O problema das cenas abertas de drogas não é exclusivo de São Paulo. Muitas cidades ao redor do mundo travaram longas batalhas, passando por anos de maturação até implementarem estratégias vitoriosas. Esse aprendizado não pode ser ignorado. Qualquer política genuinamente interessada em obter bons resultados deve fazer uma análise detalhada dos casos de sucesso.
Todos os locais que obtiveram êxito na extinção das cenas abertas adotaram políticas de tolerância zero com a perturbação da ordem pública. Mesmo em locais onde a descriminalização do uso de drogas foi institucionalizada — como Lisboa — ou cidades conhecidas por suas políticas lenientes com drogas leves — como Amsterdã — foram adotadas políticas restritivas quanto à ocupação coletiva e ao comportamento individual por parte de usuários em espaços públicos.
O combate às cenas abertas não pode e não deve acontecer em uma única esfera. As cidades que obtiveram sucesso chegaram a um entendimento que o problema é multifacetado e multidisciplinar. Um estudo coordenado pelo BMC Public Health, um centro de pesquisa norueguês, sobre as estratégias adotadas em cinco cidades europeias — Frankfurt, Viena, Amsterdã, Lisboa e Zurique — identificou um total de 22 ações de combate às cenas abertas, nove das quais comuns a todas as cidades. Os governos europeus entenderam que não lidavam somente com um problema de saúde ou de segurança. Por isso, formularam uma ação integrada e coordenada, sem privilegiar nenhuma das áreas envolvidas. Ademais, chegou-se a um entendimento de que políticas assistenciais e de apoio nas áreas sociais e de saúde não significavam leniência na área de segurança. Por essa razão, restrições ao comportamento e táticas de dispersão compulsória de usuários estiveram presentes em todas as cidades.

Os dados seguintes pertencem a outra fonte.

(** C1, as amended: for every exponent 1 <= n <= 20 and every modulus
    1 <= k <= 10^6, expoMod(n, k), called on statics that are ready for n
    (the first call of the process, CPU or GPU table, or a table that an
    earlier call has built up to n or beyond), returns the double of
    16^n mod k, the power and the remainder being those of exact integers.
    The function works on the remainders only; the power 16^n appears in
    the reference alone. *)
Theorem expoMod_small_exact n k st :
  1 <= n <= 20 -> 1 <= k <= 10 ^ 6 -> ready st n ->
  expoMod (Z2D n) (Z2D k) st = Ok (Z2D (16 ^ n mod k), after st n).
Proof.
  intros Hn Hk R. apply expoMod_correct; [exact R|lia|unfold K_MAX; lia].
Qed.

Lemma expoMod_small_exact_witness :
  expoMod (Z2D 20) (Z2D 999983) (fresh 64)
  = Ok (Z2D (16 ^ 20 mod 999983), after (fresh 64) 20).
Proof.
  apply expoMod_small_exact; [lia|lia|left; reflexivity].
Defined.

(** C2, counterexample: at digit position 2 (requested position 3) the value
    written by bbpfCalc is above 1, not in [0,1): the raw combination is
    not negative there and 1 is added all the same. *)
Lemma bbpfCalc_above_one :
  exists w st,
    bbpfCalc 3 1 2 (fresh 64) = Ok (w, st)
    /\ (1 <? w)%float = true /\ in_unit w = false.
Proof.
  eexists. eexists. split; [vm_compute; reflexivity|split; vm_compute; reflexivity].
Qed.

(** C2, as amended: bbpfCalc evaluates the four series S1, S4, S5, S6 (the
    values of bbpf16jsd for j = 1, 4, 5, 6, each in [0,1)) and writes
    raw - trunc(raw) + 1, where raw = 4 S1 - 2 S4 - S5 - S6 in doubles and
    trunc is the conversion to int, toward zero; the subtraction is exact
    and 1 is added after the truncation whatever the sign of raw.  The
    value written is in [1,2] when raw is not negative and in [0,1] when it
    is; x - floor(x), the first operation of toHex, takes it into [0,1).
    The series are evaluated for a worker count 1 <= T <= 21474 and a
    position 0 <= d <= 11863283, on statics ready for d, with batches that do
    not race. *)
Theorem bbpfCalc_combination fuel T place st :
  1 <= T <= 21474 -> 0 <= place <= D_MAX -> (Z.to_nat place < fuel)%nat ->
  ready st place -> race_free T place st ->
  (forall S1 S4 S5 S6 st',
     in_unit S1 = true -> in_unit S4 = true -> in_unit S5 = true -> in_unit S6 = true ->
     exists i,
       truncD (4 * S1 - 2 * S4 - S5 - S6)%float = Some i
       /\ combine S1 S4 S5 S6 st' = Ok ((4 * S1 - 2 * S4 - S5 - S6 - Z2D i + 1)%float, st')
       /\ (D2Q (4 * S1 - 2 * S4 - S5 - S6 - Z2D i)%float
           == D2Q (4 * S1 - 2 * S4 - S5 - S6)%float - inject_Z i)%Q
       /\ ((0 <= D2Q (4 * S1 - 2 * S4 - S5 - S6)%float)%Q ->
           i = Qfloor (D2Q (4 * S1 - 2 * S4 - S5 - S6)%float)
           /\ (1 <= D2Q (4 * S1 - 2 * S4 - S5 - S6 - Z2D i + 1)%float)%Q
           /\ (D2Q (4 * S1 - 2 * S4 - S5 - S6 - Z2D i + 1)%float <= 2)%Q)
       /\ ((D2Q (4 * S1 - 2 * S4 - S5 - S6)%float < 0)%Q ->
           (0 <= D2Q (4 * S1 - 2 * S4 - S5 - S6 - Z2D i + 1)%float)%Q
           /\ (D2Q (4 * S1 - 2 * S4 - S5 - S6 - Z2D i + 1)%float <= 1)%Q)
       /\ in_unit ((4 * S1 - 2 * S4 - S5 - S6 - Z2D i + 1)
                   - floor (4 * S1 - 2 * S4 - S5 - S6 - Z2D i + 1))%float = true)
  /\ exists S1 S4 S5 S6,
       bbpf16jsd fuel T 1 place st
       = Ok (S1, if 0 <? place then after st place else st)
       /\ bbpf16jsd fuel T 4 place (if 0 <? place then after st place else st)
          = Ok (S4, if 0 <? place then after st place else st)
       /\ bbpf16jsd fuel T 5 place (if 0 <? place then after st place else st)
          = Ok (S5, if 0 <? place then after st place else st)
       /\ bbpf16jsd fuel T 6 place (if 0 <? place then after st place else st)
          = Ok (S6, if 0 <? place then after st place else st)
       /\ in_unit S1 = true /\ in_unit S4 = true /\ in_unit S5 = true
       /\ in_unit S6 = true
       /\ bbpfCalc fuel T place st
          = combine S1 S4 S5 S6 (if 0 <? place then after st place else st).
Proof.
  intros HT Hd Hf R RF. split.
  - intros S1 S4 S5 S6 st' H1 H4 H5 H6.
    destruct (combine_spec S1 S4 S5 S6 st' H1 H4 H5 H6)
      as (i & Ti & _ & E & Fw & V & P & N).
    exists i.
    split; [exact Ti|split; [exact E|split; [exact V|split; [exact P|split; [exact N|]]]]].
    set (w := (4 * S1 - 2 * S4 - S5 - S6 - Z2D i + 1)%float) in *.
    assert (W0 : (0 <= D2Q w)%Q).
    { destruct (Qlt_le_dec (D2Q (4 * S1 - 2 * S4 - S5 - S6)%float) 0) as [C|C].
      - apply (N C).
      - destruct (P C) as (_ & L & _). lra. }
    destruct (floor_sub_nonneg w Fw W0) as (Fs & Vs).
    destruct (frac_bounds (D2Q w)) as [B0 B1].
    apply in_unit_iff. split; [exact Fs|]. rewrite Vs. split; assumption.
  - destruct (series_statics st place Hd R) as (R1 & A1).
    pose proof (series_race_free T st place ltac:(lia) Hd R RF) as RF1.
    set (st1 := if 0 <? place then after st place else st) in *.
    destruct (bbpf16jsd_spec fuel T 1 place st HT Hd ltac:(left; reflexivity) Hf R RF)
      as (S1 & E1 & U1).
    fold st1 in E1.
    destruct (bbpf16jsd_spec fuel T 4 place st1 HT Hd
                ltac:(right; left; reflexivity) Hf R1 RF1) as (S4 & E4 & U4).
    destruct (bbpf16jsd_spec fuel T 5 place st1 HT Hd
                ltac:(right; right; left; reflexivity) Hf R1 RF1) as (S5 & E5 & U5).
    destruct (bbpf16jsd_spec fuel T 6 place st1 HT Hd
                ltac:(right; right; right; reflexivity) Hf R1 RF1) as (S6 & E6 & U6).
    rewrite A1 in E4, E5, E6.
    exists S1, S4, S5, S6.
    split; [exact E1|split; [exact E4|split; [exact E5|split; [exact E6|]]]].
    split; [exact U1|split; [exact U4|split; [exact U5|split; [exact U6|]]]].
    unfold bbpfCalc.
    rewrite (bind_Ok _ _ _ _ _ E1), (bind_Ok _ _ _ _ _ E4),
            (bind_Ok _ _ _ _ _ E5), (bind_Ok _ _ _ _ _ E6).
    reflexivity.
Qed.

Lemma bbpfCalc_combination_witness :
  exists S1 S4 S5 S6,
    bbpf16jsd (S (Z.to_nat 250000)) 1 1 250000 (fresh 64)
    = Ok (S1, if 0 <? 250000 then after (fresh 64) 250000 else fresh 64)
    /\ bbpf16jsd (S (Z.to_nat 250000)) 1 4 250000
         (if 0 <? 250000 then after (fresh 64) 250000 else fresh 64)
       = Ok (S4, if 0 <? 250000 then after (fresh 64) 250000 else fresh 64)
    /\ bbpf16jsd (S (Z.to_nat 250000)) 1 5 250000
         (if 0 <? 250000 then after (fresh 64) 250000 else fresh 64)
       = Ok (S5, if 0 <? 250000 then after (fresh 64) 250000 else fresh 64)
    /\ bbpf16jsd (S (Z.to_nat 250000)) 1 6 250000
         (if 0 <? 250000 then after (fresh 64) 250000 else fresh 64)
       = Ok (S6, if 0 <? 250000 then after (fresh 64) 250000 else fresh 64)
    /\ in_unit S1 = true /\ in_unit S4 = true /\ in_unit S5 = true
    /\ in_unit S6 = true
    /\ bbpfCalc (S (Z.to_nat 250000)) 1 250000 (fresh 64)
       = combine S1 S4 S5 S6
           (if 0 <? 250000 then after (fresh 64) 250000 else fresh 64).
Proof.
  refine (proj2 (bbpfCalc_combination (S (Z.to_nat 250000)) 1 250000 (fresh 64)
                   _ _ _ _ _)).
  - lia.
  - unfold D_MAX. lia.
  - apply Nat.lt_succ_diag_r.
  - left. reflexivity.
  - left. lia.
Defined.

(** C3: for requested position 1 (digit position 0) the computation of
    main, bbpfCalc followed by toHex, produces the nine characters
    243F6A888, whatever the worker count and the statics: no term of the
    left portion is evaluated there. *)
Theorem pi_hex_position_1 fuel T st :
  pi_hex (S fuel) T 1 st = Ok ("243F6A888"%string, st).
Proof. vm_compute. reflexivity. Qed.

(** C4, counterexample: for the chunk of one term at k0 = 200000000 with
    j = 1 and d = 200000020 the chunk evaluator returns a value below
    0.58619954, while the term (16^20 mod 1600000001) / 1600000001 is above
    0.586199543: the products of expoMod no longer fit the 53 bits of a
    double, and its remainder is not 937919270. *)
Lemma chunk_evaluator_inexact :
  exists v st,
    leftPortionThreaded_gpu 1 200000000 1 200000020 (fresh 64) = Ok (v, st)
    /\ (v <? 0.58619954)%float = true
    /\ (0.586199543 <? chunk_sum 1 1 200000020 200000000 0)%float = true
    /\ 16 ^ (200000020 - 200000000) mod (8 * 200000000 + 1) = 937919270.
Proof.
  eexists. eexists. split; [vm_compute; reflexivity|].
  repeat split; vm_compute; reflexivity.
Qed.

(** C4, as amended: for every chunk start k0 >= 0, chunk size c >= 1, series
    index j of 1, 4, 5, 6 and digit position d with k0 + c <= d <= 11863283,
    on statics ready for d - k0, the chunk evaluator returns the sum over k
    from k0 to k0 + c - 1 of (16^(d-k) mod (8k+j)) / (8k+j), the quotient
    and the sum in doubles, the floor of the accumulator subtracted after
    every addition.  The CPU's evaluator is the case c = 100000. *)
Theorem chunk_evaluator_sum c k0 j d st :
  0 <= k0 -> 1 <= c -> k0 + c <= d -> d <= D_MAX -> series j ->
  ready st (d - k0) ->
  leftPortionThreaded_gpu c k0 j d st
  = Ok (chunk_sum (Z.to_nat c) j d k0 0, after st (d - k0))
  /\ (c = 100000 ->
      leftPortionThreaded k0 j d st
      = Ok (chunk_sum (Z.to_nat c) j d k0 0, after st (d - k0))).
Proof.
  intros Hk Hc Hd HD Hj R. split.
  - apply leftPortionThreaded_gpu_spec; assumption.
  - intros ->. apply leftPortionThreaded_spec; assumption.
Qed.

Lemma chunk_evaluator_sum_witness :
  leftPortionThreaded_gpu 3 0 4 5 (fresh 32)
  = Ok (chunk_sum (Z.to_nat 3) 4 5 0 0, after (fresh 32) (5 - 0)).
Proof.
  refine (proj1 (chunk_evaluator_sum 3 0 4 5 (fresh 32) _ _ _ _ _ _)).
  - lia.
  - lia.
  - lia.
  - unfold D_MAX. lia.
  - right. left. reflexivity.
  - right. left. reflexivity.
Defined.

(** C5, counterexample: at d = 2^28 = 268435456 with j = 1 the first turn of
    the right-portion loop computes 8 * k = 2^31 in int, a signed overflow:
    the loop does not end by its early exit. *)
Lemma right_portion_overflows :
  right_portion 1 268435456 0 (fresh 64) = Undefined SignedOverflow.
Proof. vm_compute. reflexivity. Qed.

(** C5, as amended: for every digit position d >= 0 with 8 (d + 15) + j
    within int, series index j of 1, 4, 5, 6 and running sum in [0,1), the
    right-portion loop returns after adding m <= 15 terms: it leaves by
    its early exit at k = d + m, before the bound d + 100; the term it
    drops there is below 1e-17, as is every term up to the bound, and all
    m terms before it are at least 1e-17 and are added. *)
Theorem right_portion_early_exit j d s st :
  0 <= d -> series j -> 8 * (d + 15) + j <= INT_MAX -> in_unit s = true ->
  exists m,
    (m <= 15)%nat
    /\ right_portion j d s st = Ok (right_sum m j d d s, st)
    /\ (right_term_ref j d (d + Z.of_nat m) <? 1e-17)%float = true
    /\ (forall k, d <= k < d + Z.of_nat m ->
          (right_term_ref j d k <? 1e-17)%float = false)
    /\ (forall k, d + Z.of_nat m <= k <= d + 100 ->
          (right_term_ref j d k <? 1e-17)%float = true).
Proof.
  intros Hd Hj HK Hs.
  assert (Hj' : 1 <= j) by (destruct Hj as [H|[H|[H|H]]]; subst j; lia).
  destruct (right_portion_spec j d s st Hd Hj' HK Hs) as (m & Hm & E & _ & B & A).
  exists m. split; [exact Hm|split; [exact E|split; [|split; [exact B|exact A]]]].
  apply A. lia.
Qed.

Lemma right_portion_early_exit_witness :
  exists m,
    (m <= 15)%nat
    /\ right_portion 1 0 0 (fresh 64) = Ok (right_sum m 1 0 0 0, fresh 64)
    /\ (right_term_ref 1 0 (0 + Z.of_nat m) <? 1e-17)%float = true
    /\ (forall k, 0 <= k < 0 + Z.of_nat m ->
          (right_term_ref 1 0 k <? 1e-17)%float = false)
    /\ (forall k, 0 + Z.of_nat m <= k <= 0 + 100 ->
          (right_term_ref 1 0 k <? 1e-17)%float = true).
Proof.
  apply (right_portion_early_exit 1 0 0 (fresh 64)).
  - lia.
  - left. reflexivity.
  - unfold INT_MAX. lia.
  - reflexivity.
Defined.

(** C6, counterexample: after a first call with n = 1 the table holds the
    single power 1; a second call with n = 5 does not grow it and reads
    past its end. *)
Lemma table_not_regrown :
  exists r st1,
    expoMod 1 3 (fresh 64) = Ok (r, st1)
    /\ pwrtbl st1 = 1 :: repeat 0 63
    /\ init_table 5 st1 = Ok (tt, st1)
    /\ expoMod 5 3 st1 = Undefined (OutOfBoundsRead 64).
Proof.
  exists 1%float, (built 64 0). repeat split; vm_compute; reflexivity.
Qed.

(** C6, as amended: the table is built once, by the first call of the
    process, up to the smallest power of two that is at least that call's
    exponent n0: entries 2^0 .. 2^ceil(log2 n0), zeros above.  No later
    call that returns changes the statics, so the table is neither grown nor
    shrunk; it covers the exponents up to 2^ceil(log2 n0), for which later
    calls are exact. *)
Theorem table_built_once N n0 K0 :
  N = 64%nat \/ N = 32%nat -> 1 <= n0 <= 2 ^ 30 -> 1 <= K0 <= K_MAX ->
  expoMod (Z2D n0) (Z2D K0) (fresh N)
  = Ok (Z2D (16 ^ n0 mod K0), built N (Z.to_nat (Z.log2_up n0)))
  /\ (forall i, 0 <= i <= Z.log2_up n0 ->
        load i (built N (Z.to_nat (Z.log2_up n0)))
        = Ok (2 ^ i, built N (Z.to_nat (Z.log2_up n0))))
  /\ (forall i, Z.log2_up n0 < i < Z.of_nat N ->
        load i (built N (Z.to_nat (Z.log2_up n0)))
        = Ok (0, built N (Z.to_nat (Z.log2_up n0))))
  /\ (forall n k r st',
        expoMod n k (built N (Z.to_nat (Z.log2_up n0))) = Ok (r, st') ->
        st' = built N (Z.to_nat (Z.log2_up n0)))
  /\ (forall n K, 1 <= n <= 2 ^ Z.log2_up n0 -> 1 <= K <= K_MAX ->
        expoMod (Z2D n) (Z2D K) (built N (Z.to_nat (Z.log2_up n0)))
        = Ok (Z2D (16 ^ n mod K), built N (Z.to_nat (Z.log2_up n0)))).
Proof.
  intros HN Hn HK.
  pose proof (log2_up_le_30 n0 ltac:(lia)) as L30.
  pose proof (Z.log2_up_nonneg n0) as L0.
  assert (hN : (Z.to_nat (Z.log2_up n0) < N)%nat) by (destruct HN; subst N; lia).
  assert (R : ready (fresh N) n0).
  { destruct HN; subst N; [left|right; left]; reflexivity. }
  split; [|split; [|split; [|split]]].
  - rewrite <- (after_fresh N n0). apply expoMod_correct; assumption.
  - intros i Hi. apply (load_low (built N (Z.to_nat (Z.log2_up n0))) N _ i eq_refl hN). lia.
  - intros i Hi. apply (load_high (built N (Z.to_nat (Z.log2_up n0))) N _ i eq_refl hN). lia.
  - intros n k r st' E. apply (expoMod_keeps_statics n k (built N (Z.to_nat (Z.log2_up n0))) r st' eq_refl E).
  - intros n K Hn' HK'.
    rewrite <- (after_built N (Z.to_nat (Z.log2_up n0)) n) at 2.
    apply expoMod_correct; [|pose proof (pow2_le_2_30 (Z.log2_up n0) ltac:(lia)); lia|exact HK'].
    right. right. exists N, (Z.to_nat (Z.log2_up n0)).
    split; [reflexivity|split; [exact hN|split; [lia|]]].
    rewrite Z2Nat.id by lia. lia.
Qed.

O programa Redenção da Prefeitura de São Paulo incorporou várias dessas estratégias de sucesso, dentre as quais podemos citar as equipes de abordagem de saúde e social, a criação de abrigos para acolhimento de dependentes e um sistema de coordenação entre os diversos níveis de governo, além da busca por alinhamento político e social com a sociedade civil. Ao todo, 275 756 atendimentos de dependentes já foram realizados em quatro meses. No campo da segurança, a ação integrada entre a Polícia Militar, Polícia Civil e Guarda Civil Metropolitana está focada no combate ao tráfico de drogas, prevenção da desordem pública e apoio às ações de zeladoria, assistência social e saúde.
O caminho é longo e requer perseverança, apoio da sociedade e constante aperfeiçoamento, além de coragem. A título de comparação, a primeira cena de drogas a céu aberto, em Zurique, apareceu em 1980, migrando para diferentes locais na cidade até sua completa extinção somente em 1995. São Paulo tem avançado desde quando enfrentamos a zona franca de venda de drogas na Cracolândia. Como Zurique e outros lugares do mundo que enfrentaram o problema de frente, não recuaremos.
Por José Roberto Rodrigues de Oliveira* e Heni Ozi Cukier**
*José Roberto Rodrigues de Oliveira é secretário de Segurança Urbana de São Paulo, bacharel em direito e professor de Política Municipal de Segurança da FAAP.
**Heni Ozi Cukier, é secretário-adjunto de Segurança Urbana de São Paulo, cientista político e professor de relações internacionais da ESPM.